┌─ Given data
Lemma first2_refines p :
  ws_inv p -> parse_state_ p = PARSE_FIRST_2_BYTES -> 2 <= zlen (unread (buffer_ p)) ->
  exists t, ParseFirst2Bytes p = Some t /\
    turn_refines (zdrop 2 (unread (buffer_ p))) t (step (ws_abs p) (ztake 2 (unread (buffer_ p)))).
Proof.
  intros (Hbase & Hreq & _) Hst Hl. pose proof Hbase as (Hb & Hby & _).
  unfold sp_need, ws_abs in Hreq. cbn in Hreq. rewrite Hst in Hreq.
  rewrite zlen_unread in Hl by done.
  destruct (read_front (buffer_ p) 2 Hb ltac:(lia)) as (Hrd & Hok & Hu).
  unfold ParseFirst2Bytes. rewrite Hreq, Hrd. cbn [Z.leb Z.compare Pos.compare Pos.compare_cont].
  assert (Hby2 : bytes_ok (ztake 2 (unread (buffer_ p)))) by by apply bytes_ok_ztake, bytes_ok_zdrop.
  assert (Hl2 : zlen (ztake 2 (unread (buffer_ p))) = 2)
    by (apply zlen_ztake; rewrite zlen_unread by done; lia).
  destruct (ztake 2 (unread (buffer_ p))) as [|d0 [|d1 [|]]] eqn:E;
    try (exfalso; clear - Hl2; unfold zlen in Hl2; cbn [length] in Hl2; lia).
  cbv zeta. set (p1 := set_buffer p _ _).
  assert (Hbase1 : ws_base p1) by by apply ws_base_buffer.
  change (step (ws_abs p) [d0; d1]) with (sp_step (ws_abs p) [d0; d1]).
  unfold sp_step. cbn [sp_state ws_abs]. rewrite Hst.
  change (zat [d0; d1] 0) with d0. change (zat [d0; d1] 1) with d1.
  unfold sp_first2. cbn [sp_frags sp_header ws_abs frags fr_open fr_opcode].
  change (in_fragment_ p1) with (in_fragment_ p). change (frag_opcode_ p1) with (frag_opcode_ p).
  change (parsed_header_ p1) with (parsed_header_ p).
  destruct (decode_first2 _ _ _ _ _) as [h [e|]] eqn:Hd; (eexists; split; [done|]).
  - by apply parse_error_refines.
  - assert (Hlen : 0 <= payload_size h <= 127).
    { eapply decode_first2_length; [|exact Hd]. by apply Forall_cons_1 in Hby2 as [_ ?%Forall_inv]. }
    change (require_data_size_ p1) with (u32 (2 - 2)) in *.
    rewrite <- Hu. change (set_cur (buffer_ p) (b_cur (buffer_ p) + 2)) with (buffer_ (set_ws_header p1 h)).
    destruct (Z.eqb_spec (payload_size h) 126) as [E126|]; [|destruct (Z.eqb_spec (payload_size h) 127) as [E127|]];
      cbn [orb].
    + apply require_refines; try done.
      * cbn. by rewrite E126.
      * unfold ws_inv, sp_need. cbn. rewrite E126. split_and!; try done; by left.
    + apply require_refines; try done.
      * cbn. by rewrite E127.
      * unfold ws_inv, sp_need. cbn. rewrite E127. split_and!; try done; by right.
    + apply (enter_refines (set_ws_header p1 h)); [done|done|cbn; lia].
Qed.

(** A state whose required bytes have been taken. *)
Lemma taken_base p n :
  ws_base p -> 0 <= n <= RemainingLength (buffer_ p) -> forall r,
  ws_base (set_buffer p (set_cur (buffer_ p) (b_cur (buffer_ p) + n)) r) /\
  unread (set_cur (buffer_ p) (b_cur (buffer_ p) + n)) = zdrop n (unread (buffer_ p)).
Proof.
  intros Hb Hn r. pose proof Hb as (Hok & Hby & _). split; [|by apply advance_unread].
  apply ws_base_buffer; [done|by apply advance_ok|done].
Qed.

Lemma size_refines p n :
  ws_inv p -> parse_state_ p = PARSE_PAYLOAD_SIZE ->
  n = sp_need (ws_abs p) -> n <= zlen (unread (buffer_ p)) ->
  exists t, ParsePayloadSize p = Some t /\
    turn_refines (zdrop n (unread (buffer_ p))) t (sp_step (ws_abs p) (ztake n (unread (buffer_ p)))).
Proof.
  intros (Hbase & Hreq & Hsz) Hst -> Hl. pose proof Hbase as (Hb & Hby & Hmax & _).
  rewrite Hst in Hsz. unfold ParsePayloadSize, sp_step. cbn [sp_state ws_abs]. rewrite Hst.
  rewrite zlen_unread in Hl by done. unfold sp_need in *. cbn [sp_state sp_header ws_abs] in *.
  rewrite Hst in *. set (h := parsed_header_ p) in *.
  assert (Hgo : forall k, Z.of_nat k = (if payload_size h =? 126 then 2 else 8) ->
    let size := be_val (ztake (Z.of_nat k) (unread (buffer_ p))) in
    let b := set_cur (buffer_ p) (b_cur (buffer_ p) + Z.of_nat k) in
    let p1 := set_buffer p b (u32 (require_data_size_ p - Z.of_nat k)) in
    ReadUIntBE k (buffer_ p) = Some (size, Z.of_nat k, b) /\ 0 <= size < 2 ^ (8 * Z.of_nat k) /\
    turn_refines (zdrop (Z.of_nat k) (unread (buffer_ p)))
      (EnterPayloadStage (set_ws_header p1 (with_length h (has_mask h) size)))
      (sp_enter (ws_abs p) (with_length h (has_mask h) size))).
  { intros k Hk size b p1. rewrite <- Hk in Hl.
    destruct (taken_base p (Z.of_nat k) Hbase ltac:(lia) (u32 (require_data_size_ p - Z.of_nat k)))
      as [Hb1 Hu1].
    assert (Hf : bytes_ok (ztake (Z.of_nat k) (unread (buffer_ p))))
      by by apply bytes_ok_ztake, bytes_ok_zdrop.
    pose proof (be_val_bound _ Hf) as Hbd. rewrite zlen_ztake in Hbd by (rewrite zlen_unread by done; lia).
    split_and!; [by apply ReadUIntBE_spec|apply Hbd|apply Hbd|].
    rewrite <- Hu1. apply (enter_refines (set_ws_header p1 (with_length h (has_mask h) size))).
    - by apply ws_base_header.
    - cbn. rewrite Hreq, <- Hk, Z.sub_diag. done.
    - cbn. lia. }
  destruct Hsz as [E | E]; rewrite E in *; cbn [Z.eqb Pos.eqb] in *.
  - destruct (Hgo 2%nat eq_refl) as (-> & _ & Ht). rewrite (proj2 (Z.leb_le _ _)) by lia.
    cbn [mbind option_bind]. eexists. split; [done|exact Ht].
  - destruct (Hgo 8%nat eq_refl) as (-> & Hs & Ht). rewrite (proj2 (Z.leb_le _ _)) by lia.
    cbn [mbind option_bind]. set (size := be_val _) in *.
    change (max_frame_bytes_ (set_buffer p _ _)) with (max_frame_bytes_ p).
    destruct (negb (Z.shiftr size 63 =? 0) || (max_frame_bytes_ p <? size)) eqn:Ebig;
      (eexists; split; [done|]).
    + enough (max_frame_bytes_ p < size) as Hbig.
      { change (Z.of_nat 8) with 8 in *. unfold size in Hbig. fold size in Hbig.
        unfold sp_enter, payload_check. cbn [sp_max ws_abs payload_size with_length].
        unfold size in Hbig. rewrite (proj2 (Z.ltb_lt _ _)) by exact Hbig.
        apply parse_error_refines. cbn. apply advance_ok; [done|lia]. }
      apply orb_true_iff in Ebig as [Eb | Eb]; [|by apply Z.ltb_lt in Eb].
      apply negb_true_iff, Z.eqb_neq in Eb. rewrite Z.shiftr_div_pow2 in Eb by lia.
      unfold UINT32_MAX in Hmax. change (2 ^ 63) with 9223372036854775808 in Eb. lia.
    + exact Ht.
Qed.

Lemma mask_refines p :
  ws_inv p -> parse_state_ p = PARSE_MASK -> 4 <= zlen (unread (buffer_ p)) ->
  exists t, ParseMask p = Some t /\
    turn_refines (zdrop 4 (unread (buffer_ p))) t (sp_step (ws_abs p) (ztake 4 (unread (buffer_ p)))).
Proof.
  intros (Hbase & Hreq & Hfit) Hst Hl. pose proof Hbase as (Hb & Hby & Hmax & _).
  rewrite Hst in Hfit. rewrite zlen_unread in Hl by done.
  unfold sp_need in Hreq. cbn in Hreq. rewrite Hst in Hreq.
  destruct (read_front (buffer_ p) 4 Hb ltac:(lia)) as (Hrd & Hok & Hu).
  unfold ParseMask. rewrite Hreq, Hrd, (proj2 (Z.leb_le 4 (RemainingLength _))) by lia.
  cbn [andb Z.leb Z.compare Pos.compare Pos.compare_cont].
  assert (Hk : zlen (ztake 4 (unread (buffer_ p))) = 4)
    by (apply zlen_ztake; rewrite zlen_unread by done; lia).
  eexists. split; [done|]. rewrite Hk. unfold sp_step. cbn [sp_state ws_abs]. rewrite Hst.
  rewrite <- Hu. set (p1 := set_ws_header _ _).
  change (set_cur (buffer_ p) (b_cur (buffer_ p) + 4)) with (buffer_ p1).
  destruct Hfit as [[Hp0 Hp1] Hp2]. unfold UINT32_MAX in Hmax.
  assert (Hn : payload_size (parsed_header_ p1) = payload_size (parsed_header_ p)) by done.
  assert (Hbase1 : ws_base p1) by (apply ws_base_header, ws_base_buffer; done).
  rewrite u32_small by lia. apply require_refines; try done; try (unfold UINT32_MAX; lia).
  - unfold sp_need. cbn. lia.
  - split_and!; try apply Hbase1; try done. unfold sp_need. cbn. lia.
Qed.

Lemma deliver_frags_ok max h f payload n :
  0 < max -> frags_ok max f -> payload_fits max f h -> n = payload_size h ->
  (match payload with Some bs => zlen bs = n | None => n = 0 end) ->
  frags_ok max (deliver_frame h f payload n).1.
Proof.
  intros H0 [Hl Ho] [[Hp0 Hp1] Hp2] -> Hpl. unfold deliver_frame.
  destruct (control_opcode (opcode h)) eqn:Ec; [done|]. specialize (Hp2 eq_refl).
  destruct (is_final h && negb (fr_open f)); [done|].
  destruct (negb (is_final h)); cbn; [|split; [unfold zlen; cbn; lia|done]].
  split; [|done]. cbn. destruct payload as [bs|]; [|done].
  zcase; [rewrite zlen_app|]; lia.
Qed.

Lemma xor_mask_length m i bs : zlen (xor_mask m i bs) = zlen bs.
Proof. unfold zlen, xor_mask. by rewrite length_imap. Qed.

(** After a delivery the parser waits for the next frame. *)
Lemma delivered_refines p payload n :
  ws_base p -> require_data_size_ p = 0 ->
  payload_fits (max_frame_bytes_ p) (frags p) (parsed_header_ p) ->
  n = payload_size (parsed_header_ p) ->
  (match payload with Some bs => zlen bs = n | None => n = 0 end) ->
  let '(p', evs) := DeliverPayload p payload n in
  let '(go, p'') := WSRequireData p' 2 PARSE_FIRST_2_BYTES in
  turn_refines (unread (buffer_ p)) (Go go p'' evs)
    (inl (let '(f, evs) := deliver_frame (parsed_header_ p) (frags p) payload n in
          ({| sp_state := PARSE_FIRST_2_BYTES; sp_header := parsed_header_ p; sp_frags := f;
              sp_max := max_frame_bytes_ p |}, evs))).
Proof.
  intros Hbase H0 Hfit Hn Hpl. pose proof Hbase as (Hb & Hby & Hmax & Hfr & Hfl).
  unfold DeliverPayload.
  pose proof (deliver_frags_ok (max_frame_bytes_ p) (parsed_header_ p) (frags p) payload n
                ltac:(lia) Hfr Hfit Hn Hpl) as Hfr'.
  destruct (deliver_frame _ _ _ _) as [f evs]. unfold WSRequireData. cbn. rewrite H0. cbn.
  destruct f as [fb fo fi]. split_and!; try done; apply Hfr'.
Qed.

Lemma payload_refines p n :
  ws_inv p -> parse_state_ p = PARSE_PAYLOAD -> n = payload_size (parsed_header_ p) ->
  n <= zlen (unread (buffer_ p)) ->
  exists t, ParsePayload p = Some t /\
    turn_refines (zdrop n (unread (buffer_ p))) t (sp_step (ws_abs p) (ztake n (unread (buffer_ p)))).
Proof.
  intros (Hbase & Hreq & Hfit) Hst Hn Hl. pose proof Hbase as (Hb & Hby & Hmax & Hfr & Hfl).
  rewrite Hst in Hfit. rewrite zlen_unread in Hl by done. pose proof Hfit as [[Hp0 Hp1] _].
  unfold sp_need in Hreq. cbn in Hreq. rewrite Hst, Z.max_r in Hreq by lia.
  unfold ParsePayload, sp_step. cbn [sp_state ws_abs]. rewrite Hst, Hreq, Z.ltb_irrefl, <- Hn.
  unfold sp_payload. cbn [sp_header sp_frags sp_max ws_abs].
  destruct (Z.eqb_spec n 0) as [E0|E0].
  - rewrite E0, zdrop_0. rewrite E0 in Hn. rewrite <- Hn. cbn [Z.eqb].
    pose proof (delivered_refines p None 0 Hbase ltac:(by rewrite Hreq) Hfit Hn eq_refl) as Hd.
    destruct (DeliverPayload p None 0) as [p1 evs]. destruct (WSRequireData p1 2 _) as [go p2].
    eexists. split; [done|exact Hd].
  - rewrite <- Hn, (proj2 (Z.eqb_neq n 0)) by done.
    rewrite WriteFrom_spec by (done || lia). rewrite Z.min_l by lia. cbn [mbind option_bind].
    assert (Hk : zlen (ztake n (unread (buffer_ p))) = n)
      by (apply zlen_ztake; rewrite zlen_unread by done; lia).
    rewrite Hk. set (h := parsed_header_ p) in *.
    set (bs := if has_mask h then xor_mask (mask h) 0 _ else _).
    assert (Hbs : zlen bs = n) by (unfold bs; destruct (has_mask h); rewrite ?xor_mask_length; done).
    set (flat := if zlen (flat_buffer_ p) <? n then _ else _).
    assert (Hflat : n <= zlen flat <= max_frame_bytes_ p).
    { unfold flat. destruct (Z.ltb_spec (zlen (flat_buffer_ p)) n); [|lia].
      rewrite vec_resize_length; lia. }
    cbn [set_flat flat_buffer_].
    pose proof (write_at_take flat 0 bs ltac:(lia) ltac:(lia)) as Hw.
    rewrite Z.add_0_l, Hbs in Hw. cbn [app] in Hw.
    rewrite sub_bytes_Some by (rewrite ?write_at_length by lia; lia).
    rewrite zdrop_0, Hw. cbn [mbind option_bind].
    destruct (taken_base p n Hbase ltac:(lia) (u32 (n - n))) as [Hb1 Hu1]. rewrite <- Hu1.
    set (p1 := set_flat _ _).
    assert (Hbase1 : ws_base p1).
    { destruct Hb1 as (H1 & H2 & H3 & H4 & _). refine (conj H1 (conj H2 (conj H3 (conj H4 _)))).
      change (zlen (write_at flat 0 bs) <= max_frame_bytes_ p).
      rewrite write_at_length by lia. lia. }
    change (ztake 0 flat ++ bs) with bs.
    pose proof (delivered_refines p1 (Some bs) n Hbase1) as Hd.
    specialize (Hd ltac:(cbn; by rewrite Z.sub_diag) Hfit Hn Hbs).
    destruct (DeliverPayload p1 (Some bs) n) as [p2 evs]. destruct (WSRequireData p2 2 _) as [go p3].
    eexists. split; [done|exact Hd].
Qed.

Lemma ws_turn_refines p :
  ws_inv p -> need (ws_abs p) <= zlen (unread (buffer_ p)) ->
  exists t, ws_turn p = Some t /\
    turn_refines (zdrop (need (ws_abs p)) (unread (buffer_ p))) t
      (step (ws_abs p) (ztake (need (ws_abs p)) (unread (buffer_ p)))).
Proof.
  intros Hi Hn. cbn [need step ws_stream] in *. unfold ws_turn.
  destruct (parse_state_ p) eqn:Hst.
  - assert (E : sp_need (ws_abs p) = 2) by (unfold sp_need; cbn; by rewrite Hst).
    rewrite E in *. by apply first2_refines.
  - by apply size_refines.
  - assert (E : sp_need (ws_abs p) = 4) by (unfold sp_need; cbn; by rewrite Hst).
    rewrite E in *. by apply mask_refines.
  - pose proof Hi as (_ & _ & Hfit). rewrite Hst in Hfit. destruct Hfit as [[? _] _].
    assert (E : sp_need (ws_abs p) = payload_size (parsed_header_ p))
      by (unfold sp_need; cbn; rewrite Hst; lia).
    rewrite E in *. by apply payload_refines.
Qed.

Definition end_of (r : WSParser + ws_error * WSParser) : (ws_spec * bytes) + ws_error :=
  match r with
  | inl p => inl (ws_abs p, unread (buffer_ p))
  | inr (e, _) => inr e
  end.

(** Between calls: everything that could be parsed was. *)
Definition ws_waiting (p : WSParser) : Prop :=
  ws_inv p /\ zlen (unread (buffer_ p)) < need (ws_abs p).

(** Where a call may end: waiting, or rejected with the buffer rewound. *)
Definition ws_end_ok (r : WSParser + ws_error * WSParser) : Prop :=
  match r with inl p => ws_waiting p | inr (_, p) => b_cur (buffer_ p) = 0 end.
└─
> **Task requirements**
In the data above, find the line with "change (zat [d0; d1] 0)" and the line with "- assert (Hlen". Retype both, plus every line between them, exactly.

> **Result**
  change (zat [d0; d1] 0) with d0. change (zat [d0; d1] 1) with d1.
  unfold sp_first2. cbn [sp_frags sp_header ws_abs frags fr_open fr_opcode].
  change (in_fragment_ p1) with (in_fragment_ p). change (frag_opcode_ p1) with (frag_opcode_ p).
  change (parsed_header_ p1) with (parsed_header_ p).
  destruct (decode_first2 _ _ _ _ _) as [h [e|]] eqn:Hd; (eexists; split; [done|]).
  - by apply parse_error_refines.
  - assert (Hlen : 0 <= payload_size h <= 127).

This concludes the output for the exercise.